Let’s pretend we have a function that creates a bar plot of categorical variable counts using a given data frame and a name of its column.
import pandas as pd
def load_data():
return pd.DataFrame({'x': list('aababc')})
def plot_count_bars(data: pd.DataFrame, column: str):
cnt = data[column].value_counts().rename('counts').reset_index()
return cnt.plot.bar(x='index', y='counts')
plot_count_bars(load_data(), column='x')
Looks good! However, what if we later create another function that generates a similar plot but using dots connected with a line instead of bars?
def plot_count_line(data: pd.DataFrame, column: str):
cnt = data[column].value_counts().rename('counts').reset_index()
return cnt.plot.line(x='index', y='counts', marker='o')

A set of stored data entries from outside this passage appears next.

Fixpoint index_of (k : Z) (ks : list Z) : nat :=
  match ks with
  | [] => O
  | k' :: rest => if k =? k' then O else S (index_of k rest)
  end.

(** *** Stable sorting, used for iteration order and for [sorted] *)

Section Sort.
Context {A : Type}.
Variable before : A -> A -> bool.   (* strictly earlier in the order *)

Fixpoint insert_sorted (x : A) (l : list A) : list A :=
  match l with
  | [] => [x]
  | y :: rest =>
      if before y x then y :: insert_sorted x rest else x :: y :: rest
  end.

Fixpoint stable_sort (l : list A) : list A :=
  match l with
  | [] => []
  | x :: rest => insert_sorted x (stable_sort rest)
  end.
End Sort.

(** *** The dictionary *)

Section Dict.
Context {V : Type}.

Definition t : Type := list (Z * V).

Definition keys (d : t) : list Z := map fst d.

Fixpoint get (k : Z) (d : t) : option V :=
  match d with
  | [] => None
  | (k', v) :: rest => if k =? k' then Some v else get k rest
  end.

(** [d[k] = v] *)
Fixpoint set (k : Z) (v : V) (d : t) : t :=
  match d with
  | [] => [(k, v)]
  | (k', v') :: rest =>
      if k =? k' then (k, v) :: rest else (k', v') :: set k v rest
  end.

(** [d[k]] with the entry replaced by [f] of it; [KeyError] if absent. *)
Fixpoint update (k : Z) (f : V -> V) (d : t) : result t :=
  match d with
  | [] => Err (KeyError k)
  | (k', v) :: rest =>
      if k =? k' then Ok ((k', f v) :: rest)
      else rest' <- update k f rest ;; Ok ((k', v) :: rest')
  end.

Definition lookup (k : Z) (d : t) : result V :=
  match get k d with
  | Some v => Ok v
  | None => Err (KeyError k)
  end.

(** [d.items()]: the entries by increasing hash-table slot. *)
Definition items (d : t) : list (Z * V) :=
  let order := slot_keys (table_of (keys d)) in
  stable_sort
    (fun a b => (index_of (fst a) order <? index_of (fst b) order)%nat) d.
(** X18.  The "Units Sold" text is the plain decimal numeral of the figure
    with separators put in and nothing else changed: taking the commas out
    gives back the numeral, sign included, and a figure of [d] digits
    carries [(d - 1) / 3] commas. *)
Theorem units_text_is_the_numeral (n : Z) :
  Widgets.strip_commas (Widgets.kpi2_metric n)
    = DecimalString.NilZero.string_of_int (Z.to_int n) /\
  List.length (list_ascii_of_string (Format.with_commas (Z.abs n)))
    = (List.length (Format.digits (Z.abs n))
       + (List.length (Format.digits (Z.abs n)) - 1) / 3)%nat.
Proof.
  split.
  - unfold Widgets.kpi2_metric, Widgets.comma_d.
    destruct n as [| p | p].
    + reflexivity.
    + change (Z.pos p <? 0) with false.
      change (Z.abs (Z.pos p)) with (Z.pos p).
      cbn [String.append].
      rewrite with_commas_stripped. unfold Format.digits.
      rewrite string_of_list_ascii_of_string. reflexivity.
    + change (Z.neg p <? 0) with true.
      change (Z.abs (Z.neg p)) with (Z.pos p).
      cbn [String.append Widgets.strip_commas].
      change (Ascii.eqb "-"%char ","%char) with false. cbv iota.
      rewrite with_commas_stripped. unfold Format.digits.
      rewrite string_of_list_ascii_of_string. reflexivity.
  - unfold Format.with_commas.
    rewrite list_ascii_of_string_of_list_ascii, length_rev.
    rewrite thousands_length by lia. rewrite length_rev.
    f_equal. f_equal. lia.
Qed.

(** X19.  With nothing selected -- an empty set of regions, countries or
    categories, or an end date before the start date -- the three metrics
    are still drawn, without any fault: they read "$0", "0" and "$nan". *)
Theorem metrics_of_empty_selection (df : DataFrame) (w : FilterSpec) :
  regions w = [] \/ countries w = [] \/ categories w = [] \/
  ts_lt (end_date w) (start_date w) ->
  exists f,
    Script3.df_filtered df w = Ok f /\
    Script31.df_filtered df w = Ok f /\
    Widgets.kpi1_metric (Script3.total_sales f) = "$0"%string /\
    Widgets.kpi2_metric (Script3.total_units f) = "0"%string /\
    Script3.kpi3_metric (Script3.avg_price f) = "$nan"%string.
Proof.
  intros H. exists [].
  rewrite df_filtered3_filter, df_filtered31_filter.
  rewrite filter_none by now apply row_mask_rejects_all.
  repeat split.
Qed.

Lemma metrics_of_empty_selection_witness :
  exists f,
    Script3.df_filtered scenario
      (mkFilterSpec ["US"%string] [] ["Toys"%string]
         (mkTimestamp 2024 1 1) (mkTimestamp 2024 12 31)) = Ok f /\
    Script31.df_filtered scenario
      (mkFilterSpec ["US"%string] [] ["Toys"%string]
         (mkTimestamp 2024 1 1) (mkTimestamp 2024 12 31)) = Ok f /\
    Widgets.kpi1_metric (Script3.total_sales f) = "$0"%string /\
    Widgets.kpi2_metric (Script3.total_units f) = "0"%string /\
    Script3.kpi3_metric (Script3.avg_price f) = "$nan"%string.
Proof.
  apply (metrics_of_empty_selection scenario).
  right. left. reflexivity.
Defined.

(** X20.  Grouping by month never gives more points than grouping by day,
    and grouping by day never gives more points than there are filtered
    rows. *)
Theorem month_series_no_longer_than_day (f : DataFrame) :
  (List.length (Script3.sales_over_time Month f)
   <= List.length (Script3.sales_over_time Day f))%nat /\
  (List.length (Script3.sales_over_time Day f) <= List.length f)%nat.
Proof.
  rewrite !sales_over_time_groups, !length_map.
  set (months := TimestampSort.sort
                   (unique ts_eqb []
                      (map (fun r => period_start Month (Date r)) f))).
  set (days := TimestampSort.sort
                 (unique ts_eqb []
                    (map (fun r => period_start Day (Date r)) f))).
  assert (NDm : NoDup months)
    by apply (group_keys_NoDup ts_eqb _ ts_eqb_eq TimestampSort.Permuted_sort).
  assert (NDd : NoDup days)
    by apply (group_keys_NoDup ts_eqb _ ts_eqb_eq TimestampSort.Permuted_sort).
  split.
  - rewrite <- (length_map (period_start Month) days).
    apply NoDup_incl_length; [exact NDm |].
    intros p Hp. unfold months in Hp.
    apply (proj1 (group_keys_In ts_eqb _ ts_eqb_eq
                    TimestampSort.Permuted_sort _ _)) in Hp.
    apply (proj1 (in_map_iff _ _ _)) in Hp. destruct Hp as [r [<- Hr]].
    apply in_map_iff. exists (Date r). split; [reflexivity |].
    apply (group_keys_In ts_eqb _ ts_eqb_eq TimestampSort.Permuted_sort).
    apply in_map_iff. exists r. split; [reflexivity | exact Hr].
  - rewrite <- (length_map (fun r => period_start Day (Date r)) f).
    apply NoDup_incl_length; [exact NDd |].
    intros p Hp. unfold days in Hp.
    exact (proj1 (group_keys_In ts_eqb _ ts_eqb_eq
                    TimestampSort.Permuted_sort _ _) Hp).
Qed.
(** Rounded to binary64 at every step, the sum of the three probabilities
    of a hand stays within 1e-9 of 1, the tolerance the specification
    allows for exact enumeration. *)
Lemma rounded_sum_within_tolerance
    (fl : Q → Q) (isExact : bool) (hands completions : list (list Card))
    (r : EquityResult) :
  rounding fl →
  completions ≠ [] →
  r ∈ equity Card evaluate isExact hands completions →
  (1 - (1 # 1000000000) <= rounded_sum fl r
   ∧ rounded_sum fl r <= 1 + (1 # 1000000000))%Q.
Proof.
  intros Hfl Hne Hr.
  destruct (equity_counts isExact hands completions r Hr) as (Hc & Ht' & _).
  assert (Hpos : (0 < trials r)%nat).
  { rewrite Ht'. destruct completions; [contradiction | simpl; lia]. }
  assert (Hsum : (win_probability r + tie_probability r
                  + lose_probability r == 1)%Q)
    by (apply ratios_sum; [exact Hc | exact Hpos]).
  pose proof (ratio_nonneg (wins r) _ Hpos) as Hw.
  pose proof (ratio_nonneg (ties r) _ Hpos) as Ht.
  pose proof (ratio_nonneg (losses r) _ Hpos) as Hl.
  unfold rounded_sum.
  fold (win_probability r) in Hw. fold (tie_probability r) in Ht.
  fold (lose_probability r) in Hl.
  set (pw := win_probability r) in *. set (pt := tie_probability r) in *.
  set (pl := lose_probability r) in *.
  destruct (Hfl pw Hw) as [Ha1 Ha2]. destruct (Hfl pt Ht) as [Hb1 Hb2].
  destruct (Hfl pl Hl) as [Hc1 Hc2].
  unfold unit_roundoff in *. vm_compute (2 ^ 53)%positive in *.
  assert (Hab : (0 <= fl pw + fl pt)%Q) by lra.
  destruct (Hfl _ Hab) as [Hs1 Hs2].
  unfold unit_roundoff in Hs1, Hs2. vm_compute (2 ^ 53)%positive in Hs1, Hs2.
  assert (Habc : (0 <= fl (fl pw + fl pt) + fl pl)%Q) by lra.
  destruct (Hfl _ Habc) as [Ht1 Ht2].
  unfold unit_roundoff in Ht1, Ht2. vm_compute (2 ^ 53)%positive in Ht1, Ht2.
  split; lra.
Qed.
(** The loop driven by [next()] computes what the loop run to its end
    does, whatever the responses. *)
Lemma for_next_for_get_asset_options
    (responses : list list_objects_v2_response)
    (iterator_dict : gmap string string)
    (log : list (query_options * option list_objects_v2_response))
    (acc : A) (fuel : nat) :
  (steps_bound re_match asset_config responses ≤ fuel)%nat ->
  for_next re_match self asset_config body fuel Created iterator_dict
    {| pending := responses; calls := log |} acc
  = Some (for_get_asset_options re_match self asset_config body
            responses iterator_dict log acc).
Proof.
  revert iterator_dict log acc fuel.
  induction responses as [|asset_options responses IH];
    intros iterator_dict log acc fuel Hfuel.
  - destruct fuel as [|fuel]; [unfold steps_bound in Hfuel; simpl in Hfuel; lia|].
    reflexivity.
  - assert (Hsteps : steps_bound re_match asset_config
                       (asset_options :: responses)
                     = S (length (yields_of re_match asset_config
                                    asset_options)
                          + steps_bound re_match asset_config responses))
      by (unfold steps_bound; simpl; lia).
    rewrite Hsteps in Hfuel. clear Hsteps.
    pose proof (for_next_suspended asset_options responses iterator_dict
                  ((build_query_options self asset_config iterator_dict,
                    Some asset_options) :: log)
                  (steps_bound re_match asset_config responses)
                  (λ d a f, IH d _ a f)
                  ltac:(unfold steps_bound; lia)) as Hsusp.
    unfold yields_of in Hfuel.
    destruct fuel as [|fuel]; [lia|].
    specialize (Hsusp (yields_of re_match asset_config asset_options)
                  acc (S fuel)).
    unfold yields_of in Hsusp.
    cbn [for_get_asset_options].
    destruct (surviving_keys re_match asset_config asset_options)
      as [e|keys] eqn:Hkeys.
    + cbn [for_next _get_asset_options_next enter pending calls].
      by rewrite Hkeys.
    + destruct keys as [|key keys].
      * specialize (Hsusp ltac:(simpl in *; lia)).
        cbn [for_keys] in *.
        cbn [for_next _get_asset_options_next enter pending calls].
        rewrite Hkeys.
        cbn [for_next _get_asset_options_next] in Hsusp.
        destruct (after_keys asset_options iterator_dict)
          as [e|[[] iterator_dict']]; try reflexivity.
        exact Hsusp.
      * specialize (Hsusp ltac:(simpl in *; lia)).
        cbn [for_next _get_asset_options_next enter pending calls].
        rewrite Hkeys.
        cbn [for_next _get_asset_options_next] in Hsusp.
        exact Hsusp.
Qed.

End Agreement.

Lemma for_keys_collect (keys acc : list string) :
  for_keys collect keys acc = (None, acc ++ keys).
Proof.
  revert acc. induction keys as [|key keys IH]; intros acc; simpl.
  - by rewrite app_nil_r.
  - rewrite IH, <- app_assoc. reflexivity.
Qed.

End PassProperties.

(** C2. A pass over pages that report truncation, up to an untruncated one:
    draining it issues one listing call per page, each follow-up call
    carrying the continuation token returned with the page before; it yields
    the surviving keys of all pages, in page order and in the order of each
    page; and it leaves the per-asset state without a continuation token.
    The generator drained by [next()] does the same. *)
Theorem listing_pass_concatenates_pages
    (re_match : string -> string -> option match_object)
    (self : S3GlobReaderDataConnector) (asset_config : AssetConfig.t)
    (pages : list list_objects_v2_response)
    (last : list_objects_v2_response)
    (iterator_dict : gmap string string) :
  Forall (λ p, truncated_with_token p
               ∧ has_required_collection asset_config p) pages ->
  IsTruncated last = false ->
  has_required_collection asset_config last ->
  ∃ queries,
    let drained :=
      (None,
       concat (yields_of re_match asset_config <$> (pages ++ [last])),
       delete token_key iterator_dict,
       {| pending := [];
          calls := reverse (zip queries (Some <$> (pages ++ [last]))) |}) in
    for_get_asset_options re_match self asset_config collect
      (pages ++ [last]) iterator_dict [] []
    = drained
    ∧ (∀ fuel,
         (steps_bound re_match asset_config (pages ++ [last]) ≤ fuel)%nat ->
         for_next re_match self asset_config collect fuel Created
           iterator_dict {| pending := pages ++ [last]; calls := [] |} []
         = Some drained)
    ∧ length queries = length (pages ++ [last])
    ∧ ContinuationToken <$> queries
      = iterator_dict !! token_key :: (NextContinuationToken <$> pages).
Proof.
  intros Hpages Hlast Hshape.
  destruct (for_get_asset_options_complete re_match self asset_config collect
              pages last iterator_dict [] []
              (concat (yields_of re_match asset_config <$> (pages ++ [last])))
              Hpages Hlast Hshape)
    as (queries & Hrun & Hlen & Htokens).
  { apply (for_keys_collect _ []). }
  rewrite app_nil_r in Hrun.
  exists queries. cbv zeta. split; [exact Hrun|]. split; [|by split].
  intros fuel Hfuel.
  rewrite for_next_for_get_asset_options by exact Hfuel.
  by rewrite Hrun.
Qed.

plot_count_line(load_data(), column='x')
It works as well but see that the counting code is duplicated twice. So it is
better to keep the computational logic separate from plotting. For example,
create a new function called counts
that takes a data frame and generates
counts. Then, modify the plotting functions, so they take the pre-computed
values and perform the rendering.
def counts(data: pd.DataFrame, column: str):
return data[column].value_counts().rename('counts').reset_index()
def plot_count_bars(cnt: pd.DataFrame):
return cnt.plot.bar(x='index', y='counts')
def plot_count_line(cnt: pd.DataFrame):
return cnt.plot.line(x='index', y='counts', marker='o')
cnt = counts(load_data())
plot_count_bars(cnt)
plot_count_line(cnt)
The example is intentionally super-simple but this tip gets much more relevant for complex cases.